Wednesday Speed Read: Heather Mizeur, Executive Order, Joe Biden, NOM, 9th Circuit, Hochberg
Six of 10 openly LGBT candidates won their primary races Tuesday; three lost; one race is still undetermined. Lesbian State Delegate Heather Mizeur was not one of the winners, but she made a strong showing in third place, just one point behind the state’s attorney general. Mizeur garnered 19 percent of the vote, putting her in third behind Attorney General Doug Gansler with 20 percent, according to the Maryland State Board of Elections. Some political observers think Mizeur “outshined her male opponents” during the campaign, said MSNBC’s Chuck Todd on the Daily Rundown Tuesday morning. But the primary winner, Lieutenant Governor Anthony Brown with 58 percent of the vote, had at least two advantages over Mizeur: He was running to become the state’s first African American governor in a state with a 30 percent African American population, and he won the endorsement of the statewide LGBT group Equality Maryland. For full election results, see related story.
NO DETAILS ON EXECUTIVE ORDER:
White House Press Secretary Josh Earnest said during his daily press briefing Tuesday that he does not know whether the executive order that President Obama will sign prohibiting discrimination based by federal contractors will include an exemption for religious entities. And just as he was asked about the timing of the announcement last week that the President would sign such an order, a White House intern standing in the briefing room fainted and Earnest ended the press conference.
BIDEN BRUSHES OFF THE TRIGLODYTES:
Speaking at a reception he hosted for participants and supporters of the White House Forum on Global LGBT Human Rights, Vice President Joe Biden said LGBT people coming out to family and friends is driving enormous progress in attitudes of ordinary Americans. “They are the majority, and those other folks, they are the troglodytes," said Biden, according to a White House pool report.
JUDGE AWARDS NOM $50,000:
A federal district court judge in Virginia Tuesday ordered the U.S. to pay the National Organization for Marriage $50,000 for over an accidental public release of tax documents with confidential information that should have been redacted. Judge James Cacheris had ruled June 3 that an Internal Revenue Service clerk had mistakenly released the information to a member of the public who then shared it with the Human Rights Campaign and others. While Cacheris said he did not see evidence the release was deliberate and politically motivated, he said the IRS bears some responsibility for the legal expenses NOM incurred as a result of that error. NOM can still sue to recoup attorneys fees.

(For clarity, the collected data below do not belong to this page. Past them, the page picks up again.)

Lemma deliver_grows u i err answers :
  inv u -> u_ackl u = ADeliver ((i, err) :: answers) ->
  grows u (set_ackl (ADeliver answers) (on_job i (answer err) u)).
Proof.
  intros Hu El. assert (i ∈ requests u) as Hi by (unfold requests; rewrite El; set_solver).
  apply (i_reqs _ _ _ Hu) in Hi as (g & Hg & Hpc & Hdone). split; [apply (later_preorder B V) | |].
  - by apply leases_same, (all_jobs_alter i (answer err)).
  - apply settles_same. unfold credits. cbn. rewrite El, (jobs_alter (answer err) i _ ltac:(done)). cbn.
    pose proof (bind_alter_perm arrived (answer err) i _ g Hg) as Hp.
    assert (arrived g = []) as Ha by (unfold arrived; by rewrite Hpc, Hdone).
    assert (arrived (answer err g) = answer_of (g_job <$> u_jobs u) (i, err)) as Hn.
    { unfold arrived, answer_of. cbn. by rewrite Hpc, list_lookup_fmap, Hg. }
    rewrite Ha, Hn in Hp. cbn in Hp. rewrite Hp. set (A := answer_of _ _). unfold reported. cbn. solve_Permutation.
Qed.

Lemma ack_step_grows u u' : inv u -> ack_step u u' -> grows u u'.
Proof.
  intros Hu Hst. pose proof (later_preorder B V) as Hpre.
  destruct Hst as [u El Hs|u i rest El Ea|u batch i rest El Hlt Ea|u batch f w' errs El Hc Hf Hcall|u i err answers El|u El];
    try (apply grows_quiet; [done | done | done | intros jobs; cbn; by rewrite El | done]).
  - assert (Forall (known u) batch) as Hk.
    { apply Forall_forall. intros i Hi. assert (i ∈ requests u) as Hr by (unfold requests; rewrite El; set_solver).
      apply (i_reqs _ _ _ Hu) in Hr as (g & Hg & _). by eapply lookup_lt_Some. }
    destruct (law_AckBatch B V f Hf (jobs_of (u_jobs u) batch) (u_world u) (i_ok _ _ _ Hu)) as [Hl _].
    pose proof (settle_AckBatch B V D f (jobs_of (u_jobs u) batch) (u_world u) Hf (i_ok _ _ _ Hu)) as Hd.
    rewrite Hcall in Hl, Hd. split; [done | by apply leases_same|]. eexists. split; [|exact Hd].
    unfold credits, reported. cbn. rewrite El, (answers_batch u batch errs Hk). cbn. solve_Permutation.
  - by apply deliver_grows.
Qed.

(** ** The loop *)

Lemma spawn_grows u free n err job todo :
  inv u -> u_main u = MSpawn free n err (job :: todo) -> grows u (set_main (MSpawn free n err todo) (spawn_job job u)).
Proof.
  intros Hu Em. split; [apply (later_preorder B V) | |].
  - apply leases_same. unfold all_jobs. cbn. by rewrite Em, fmap_app, <- app_assoc.
  - apply settles_same. unfold credits. cbn. rewrite bind_app. cbn. rewrite app_nil_r, fmap_app.
    pose proof (i_ackl _ _ _ Hu) as Ha. destruct (u_ackl u) as [| | |answers|]; try done. cbn. rewrite answers_app; [done|].
    destruct Ha as [_ Ha]. eapply Forall_impl; [exact Ha|]. intros a (g & Hg & _). rewrite length_fmap. by eapply lookup_lt_Some.
Qed.

Lemma cancel_grows u : u_main u = MDrain -> grows u (set_main MForced (set_jobs (cancel_ctx ErrShutdown <$> u_jobs u) u)).
Proof.
  intros Em. assert (g_job <$> (cancel_ctx ErrShutdown <$> u_jobs u) = g_job <$> u_jobs u) as Ej.
  { rewrite <- list_fmap_compose. by apply list_fmap_ext. }
  split; [apply (later_preorder B V) | |].
  - apply leases_same. unfold all_jobs. cbn [u_jobs set_jobs set_main u_main]. by rewrite Ej, Em.
  - apply settles_same. unfold credits. cbn [u_jobs set_jobs set_main u_ackl]. by rewrite Ej, list_fmap_bind.
Qed.
(** Measured durations are right: as long as no run lasts longer than
    [staleAfter], the durations observed are exactly, in order, the times between
    the end of each run (completed, retried or dead-lettered) and the start of
    the same delivery. *)
Theorem durations_exact es m :
  m_startTimes m = ∅ -> quick (m_staleAfter m) es (fun _ => None) ->
  filter (fun c => is_duration c = true) (observe_all es m).2 = durations_spec es (fun _ => None).
Proof.
  intros H0. assert (forall k, m_startTimes m !! k = (fun _ => None) k) as Hcur.
  { intros k. by rewrite H0, lookup_empty. }
  clear H0. revert m Hcur. generalize (fun _ : startKey => @None Z) as cur.
  induction es as [|[e [now now2]] es IH]; intros cur m Hcur Hq; [done|].
  destruct Hq as [Hq1 Hq]. rewrite observe_all_cons. cbn [snd durations_spec].
  rewrite filter_app, observe_durations. f_equal.
  { destruct (ends_run e); [|done]. by rewrite Hcur. }
  apply IH.
  - intros k. cbn beta. rewrite <- Hcur.
    destruct (observe_lookup e now now2 m k) as [->|[-> (job & t & -> & Hw & Hsw)]]; [done|].
    exfalso. rewrite Hcur in Hw. specialize (Hq1 job k t eq_refl Hw). unfold swept in Hsw. lia.
  - destruct (observe_params e now now2 m) as [-> _]. done.
Qed.

(** ** What is left behind *)

(** The callbacks come in the order of the clock, from [t0] on, within the range
    of [UnixNano]. *)
Fixpoint clocked (t0 : Z) (es : list timed) : Prop :=
  match es with
  | [] => True
  | (_, (now, _)) :: es' => t0 <= now <= max_int64 /\ clocked now es'
  end.

(** No entry is older than [staleAfter] at the last sweep, and the sweep is not
    in the future. *)
Definition sweep_ok (t0 : Z) (m : Metrics) : Prop :=
  0 <= m_lastSweep m <= t0 /\ 0 <= m_staleAfter m /\ 0 < m_sweepEvery m /\
  forall k t, m_startTimes m !! k = Some t -> m_lastSweep m - m_staleAfter m <= t.

Lemma time_Sub_exact now t : 0 <= now <= max_int64 -> - max_int64 <= t <= now -> time_Sub now t = Z.min max_int64 (now - t).
Proof. unfold time_Sub, min_int64, max_int64. lia. Qed.

Lemma sweepStale_ok t0 now m :
  t0 <= now <= max_int64 -> sweep_ok t0 m -> m_staleAfter m < max_int64 ->
  (forall k t, m_startTimes m !! k = Some t -> t <= now) ->
  sweep_ok now (sweepStale now m) /\
  forall k t, m_startTimes (sweepStale now m) !! k = Some t -> now - m_staleAfter m - m_sweepEvery m < t.
Proof.
  intros Hnow (Hls & Hst & Hsw & Hold) Hbig Hpast. unfold sweepStale.
  rewrite wrap64_id by (unfold int64_ok, min_int64, max_int64 in *; lia).
  destruct (Z.ltb_spec (now - m_lastSweep m) (m_sweepEvery m)) as [Hlt|Hge].
  - split; [split_and!; [lia | lia | done | done | done]|]. intros k t Hk. specialize (Hold k t Hk). lia.
  - assert (forall k t, filter (fun kv => time_Sub now kv.2 <= m_staleAfter m) (m_startTimes m) !! k = Some t ->
      now - m_staleAfter m <= t) as Hnew.
    { intros k t [Hk Hle]%map_lookup_filter_Some. simpl in Hle. specialize (Hold k t Hk).
      unfold time_Sub, min_int64, max_int64 in *. lia. }
    split; [split_and!; simpl; [lia | lia | done | done | exact Hnew]|].
    cbn [m_startTimes]. intros k t Hk%Hnew. lia.
Qed.

Lemma started_sweep_ok t0 job now m m0 :
  m_startTimes m0 = m_startTimes m -> m_staleAfter m0 = m_staleAfter m ->
  m_sweepEvery m0 = m_sweepEvery m -> m_lastSweep m0 = m_lastSweep m ->
  t0 <= now <= max_int64 -> sweep_ok t0 m -> m_staleAfter m < max_int64 ->
  (forall k t, m_startTimes m !! k = Some t -> t <= t0) ->
  let m' := sweepStale now (set_starts m0 (<[keyOf job := now]> (m_startTimes m0))) in
  sweep_ok now m' /\
  forall k t, m_startTimes m' !! k = Some t -> now - m_staleAfter m - m_sweepEvery m < t.
Proof.
  intros E1 E2 E3 E4 Hnow (Hls & Hst & Hsw & Hold) Hbig Hpast.
  set (m1 := set_starts m0 (<[keyOf job := now]> (m_startTimes m0))).
  assert (forall k t, m_startTimes m1 !! k = Some t -> m_lastSweep m - m_staleAfter m <= t <= now) as Hm1.
  { unfold m1. cbn [set_starts m_startTimes]. rewrite E1.
    intros k t [[<- <-]|[_ Hk]]%lookup_insert_Some; [lia|].
    pose proof (Hold k t Hk). pose proof (Hpast k t Hk). lia. }
  destruct (sweepStale_ok t0 now m1) as [H1 H2]; [done | | | |].
  - unfold m1. split_and!; cbn [set_starts m_lastSweep m_staleAfter m_sweepEvery]; rewrite ?E2, ?E3, ?E4; try lia.
    intros k t Hk%Hm1. lia.
  - unfold m1. cbn. by rewrite E2.
  - intros k t Hk%Hm1. lia.
  - split; [exact H1|]. intros k t Hk%H2. unfold m1 in Hk. cbn [set_starts m_staleAfter m_sweepEvery] in Hk.
    by rewrite E2, E3 in Hk.
Qed.

Lemma observe_past t0 e now now2 m :
  t0 <= now -> (forall k t, m_startTimes m !! k = Some t -> t <= t0) ->
  forall k t, m_startTimes (observe e now now2 m).1 !! k = Some t -> t <= now.
Proof.
  intros Hnow Hpast k t Hk. destruct (observe_lookup e now now2 m k) as [E|[E _]]; rewrite E in Hk; [|done].
  destruct e; simpl in Hk; try (apply Hpast in Hk; lia); case_decide; simplify_eq; try lia;
    apply Hpast in Hk; lia.
Qed.

Lemma observe_sweep_ok t0 e now now2 m :
  t0 <= now <= max_int64 -> sweep_ok t0 m -> m_staleAfter m < max_int64 ->
  (forall k t, m_startTimes m !! k = Some t -> t <= t0) ->
  let m' := (observe e now now2 m).1 in
  sweep_ok now m' /\
  (forall job k t, e = JobStarted job -> m_startTimes m' !! k = Some t ->
     now - m_staleAfter m - m_sweepEvery m < t).
Proof.
  intros Hnow Hok Hbig Hpast m'.
  assert ((exists job, e = JobStarted job) \/ (forall job, e <> JobStarted job)) as [[job ->]|Hne].
  { destruct e; eauto. }
  - unfold m'. unfold_callback. pose proof (initTask_state (Task job) m) as (E1 & E2 & E3 & E4).
    unfold initTask in E1, E2, E3, E4. destruct (decide (Task job ∈ m_initialized m)); cbn [fst] in *;
      destruct (started_sweep_ok t0 job now m _ E1 E2 E3 E4 Hnow Hok Hbig Hpast) as [H1 H2];
      (split; [exact H1 | intros _ k t _; apply H2]).
  - split; [|intros job k t He; by destruct (Hne job)].
    destruct Hok as (Hls & Hst & Hsw & Hold).
    assert (m_lastSweep m' = m_lastSweep m) as El.
    { unfold m'. destruct e; try (by destruct (Hne job)); unfold_callback; repeat case_match; simplify_eq/=; done. }
    destruct (observe_params e now now2 m) as [Es Ew]. fold m' in Es, Ew.
    split_and!; rewrite ?El, ?Es, ?Ew; try lia. intros k t Hk.
    destruct (observe_lookup e now now2 m k) as [E|[E _]]; fold m' in E; rewrite E in Hk; [|done].
    destruct e; simpl in Hk; try (by apply Hold in Hk); try (by destruct (Hne job));
      case_decide; try done; by apply Hold in Hk.
Qed.

(** An entry that survives a callback was there before, or is its start. *)
Lemma observe_older e now now2 m k t :
  m_startTimes (observe e now now2 m).1 !! k = Some t -> m_startTimes m !! k = Some t \/ t = now.
Proof.
  intros Hk. destruct (observe_lookup e now now2 m k) as [E|[E _]]; rewrite E in Hk; [|done].
  destruct e; simpl in Hk; auto; case_decide; simplify_eq; auto.
Qed.

Lemma bounded_run es : forall t0 m,
  clocked t0 es -> sweep_ok t0 m -> m_staleAfter m < max_int64 ->
  (forall k t, m_startTimes m !! k = Some t -> t <= t0) ->
  forall T, (forall k t, m_startTimes m !! k = Some t -> T - m_staleAfter m - m_sweepEvery m < t) /\ T <= t0 \/
    (exists job T2, (JobStarted job, (T, T2)) ∈ es) ->
  forall k t, m_startTimes (observe_all es m).1 !! k = Some t -> T - m_staleAfter m - m_sweepEvery m < t.
Proof.
  induction es as [|[e [now now2]] es IH]; intros t0 m Hcl Hok Hbig Hpast T HT k t Hk.
  { destruct HT as [[H _]|(? & ? & ?%not_elem_of_nil)]; [by eapply H | done]. }
  destruct Hcl as [Hnow Hcl]. rewrite observe_all_cons in Hk. cbn [fst] in Hk.
  destruct (observe_sweep_ok t0 e now now2 m Hnow Hok Hbig Hpast) as [Hok' Hstart].
  destruct (observe_params e now now2 m) as [Es Ew]. rewrite <- Es, <- Ew.
  eapply (IH now); [done | done | by rewrite Es | | | exact Hk].
  - eapply observe_past; [|done]. lia.
  - rewrite Es, Ew. destruct HT as [[H HT]|(job & T2 & [[= <- <- <-]|Hin]%elem_of_cons)].
    + left. split; [|lia]. intros k' t' [Hk'| ->]%observe_older; [by eapply H|].
      destruct Hok as (_ & ? & ? & _). lia.
    + left. split; [|lia]. intros k' t' Hk'. by apply (Hstart job k').
    + right. eauto.
Qed.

NINTH CIRCUIT REJECTS EN BANC:
The Ninth Circuit U.S. Court of Appeals announced Tuesday it would not grant a request from one of its own judges for a full court review of a panel decision requiring heightened scrutiny of laws that disadvantage people based on sexual orientation. Ninth Circuit states now bound by that panel decision in SmithKline v. Abbott include Alaska, Arizona, California, Hawaii, Idaho, Montana, Nevada, Oregon, and Washington.
PUERTO RICO NOMINEE CONFIRMED:
The Puerto Rico Senate on Monday confirmed the nomination of lesbian attorney Maite Oronoz Rodríguez to serve on the Puerto Rico Supreme Court. Rodríguez is director of legal affairs for the city of San Juan. The vote was 16 to 10.
HOCHBERG IN THE HOT SEAT:
The openly gay chairman of the Export-Import Bank will be in front of a House committee this morning. The bank, which provides billions of dollars in loans to companies producing exports, needs reauthorization by Congress on September 30, but newly elected House Majority Leader Kevin McCarthy is against it.